Sunday. P. M. - Nut Meadow Brook.
The river is broadly open, as usual this winter.
You can hardly say that we have had any sleighing at all this winter,
though five or six inches of snow lay on the ground five days after January 6th.
But I do not quite like this warm weather
and bare ground at this season.
What is a winter without snow and ice in this latitude?
The bare earth is unsightly.
This winter is but unburied summer.
   
 
HDT Journal, January 24, 1858


Sunday. P.M. – Hudson River.
We are in the spell of the January Thaw, which arrived right on schedule.
This year it seems to have extended into a second full week, which I don’t recall happening before.
Jackie came up to visit today, and we have been indoors most of this afternoon, going over a slide presentation we are going to give next month on Spring Flowers at Moreau Lake.
Calling it a day, we hastened down to the riverside trail in South Glens Falls for a short walk before sundown. Which would come soon, it being an overcast day.
Neither of us was wearing winter gear, and so we hose the Betar Path, which is actually plowed and cleared all winter.

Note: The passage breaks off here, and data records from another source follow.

(** The tests of a kind for a column of a table with distinct column names
    come from the iteration of that column. *)
Lemma tests_of_kind_loop kind cols c :
  NoDup (name <$> cols) → c ∈ cols →
  tests_of_kind kind (name c) (cols ≫= column_tests upper now table_name prefix cfg)
  = tests_of_kind kind (name c) (column_tests upper now table_name prefix cfg c).
Proof.
  intros Hnodup Hin. induction cols as [|c0 cols IH]; [by apply elem_of_nil in Hin|].
  rewrite fmap_cons in Hnodup. apply NoDup_cons in Hnodup as [Hfresh Hnodup].
  rewrite bind_cons. unfold tests_of_kind at 1. rewrite filter_app.
  fold (tests_of_kind kind (name c) (column_tests upper now table_name prefix cfg c0)).
  fold (tests_of_kind kind (name c) (cols ≫= column_tests upper now table_name prefix cfg)).
  apply elem_of_cons in Hin as [->|Hin].
  - assert (Hrest : tests_of_kind kind (name c0)
              (cols ≫= column_tests upper now table_name prefix cfg) = []).
    { apply filter_none, Forall_forall. intros t Ht [_ Hname].
      apply list_elem_of_bind in Ht as (c' & Ht & Hc').
      pose proof (column_tests_column_name c') as Hall.
      rewrite Forall_forall in Hall. specialize (Hall t Ht).
      apply Hfresh. rewrite <- Hname, Hall. by apply list_elem_of_fmap_2. }
    by rewrite Hrest, app_nil_r.
  - rewrite (IH Hnodup Hin), tests_of_kind_other_column; [done|].
    intros Heq. apply Hfresh. rewrite Heq. by apply list_elem_of_fmap_2.
Qed.

(** Tests of a kind other than [custom_sql] come from Rules 1 to 3. *)
Lemma tests_of_kind_first_rules kind col c :
  kind ≠ "custom_sql" →
  tests_of_kind kind col (column_tests upper now table_name prefix cfg c)
  = tests_of_kind kind col
      (rule_1 upper prefix cfg c ++ rule_2 upper table_name prefix cfg c
         ++ rule_3 upper prefix cfg c).
Proof.
  intros Hkind.
  pose proof (tests_of_kind_custom_only kind col _ Hkind (later_rules_custom_sql c))
    as Hlater.
  unfold column_tests.
  match goal with |- context [rule_3 _ _ _ _ ++ ?l] => set (later := l) in * end.
  unfold tests_of_kind in *. by rewrite !filter_app, Hlater, !app_nil_r.
Qed.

Driving to the Falls, we neared the River, and saw a tremendous fog bank paralleling the river valley. We parked our cars at the trail entrance, and proceeded to stroll along the path, which follows right along the river's edge.

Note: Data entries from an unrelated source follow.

(** * Async-cli-spinner: a shallow embedding of [index.js]

    The development follows the source file top-down: JavaScript strings and
    values, the property setters of [Spinner], the line renderer
    [lineToRender], the [start] life cycle with the process-wide counter
    [Spinner.count], and the batch orchestrator [Spinner.startAll].

    Third-party packages ([ansi-regex], [strip-ansi], [@topcli/wcwidth],
    [kleur], [cli-spinners]) are collaborators of the program, not part of it:
    the renderer is defined over them as section variables, and a small
    reference instance is given afterwards to evaluate concrete lines. *)

From Stdlib Require Import ZArith Lia Bool.
From Stdlib Require Import Strings.String Strings.Ascii.
From Stdlib Require Import Numbers.DecimalString.
From stdpp Require Import base list.

Local Open Scope nat_scope.

(** ** JavaScript strings

    A JavaScript string is a sequence of UTF-16 code units; [slice] and
    [length] count code units, which is what the renderer's truncation
    does. *)

Definition code_unit := N.
Definition jsstring := list code_unit.

(** A literal made of ASCII characters, as a sequence of code units. *)
Definition js (s : string) : jsstring :=
  List.map N_of_ascii (list_ascii_of_string s).
Arguments js : simpl never.

Definition LF : code_unit := 10%N.
Definition CR : code_unit := 13%N.
Definition ESC : code_unit := 27%N.
Definition CSI : code_unit := 155%N.
Definition SPACE : code_unit := 32%N.

(** [str.slice(0, n)] for a non-negative integer [n]. *)
Definition slice0 (n : nat) (s : jsstring) : jsstring := take n s.

(** The decimal text of a counter, as a template literal prints it. *)
Definition showNat (n : nat) : jsstring :=
  js (NilEmpty.string_of_uint (Nat.to_uint n)).

(** ** Values and exceptions *)

(** A plain object as the [spinner] setter inspects it: the two properties it
    reads, each possibly missing (or null). *)
Record plainObj := mkPlain {
  o_frames : option (list jsstring);
  o_interval : option Z
}.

The day got darker and gloomier as we walked on.
This warmish air, coming into contact with the thin layer of old snow, was kicking up this dense fog.
It was as if a dark coverlet was being drawn over the town.

Maybe it was because I had just spent hours looking at photos of colorful spring flowers – but the day seemed absolutely dismal.
Like Thoreau, I am wishing hard right now for a nice fresh coat of snow.
Winter, despite a slightly snowy beginning, seems to have stalled out.

So today we grasped at the crumbs Nature had left us -
-- crows raucously coming in to their evening roost on a wooded island,
-- the dried remains of various waterside flowers,  
and startlingly red globs of sumac-fuzz and bittersweet husks strewn here and there on the faded snow.

But you won’t see any photos of these things today, since none of those came out. It was just too dark and dreary.
I'm trying not to catch this somber mood.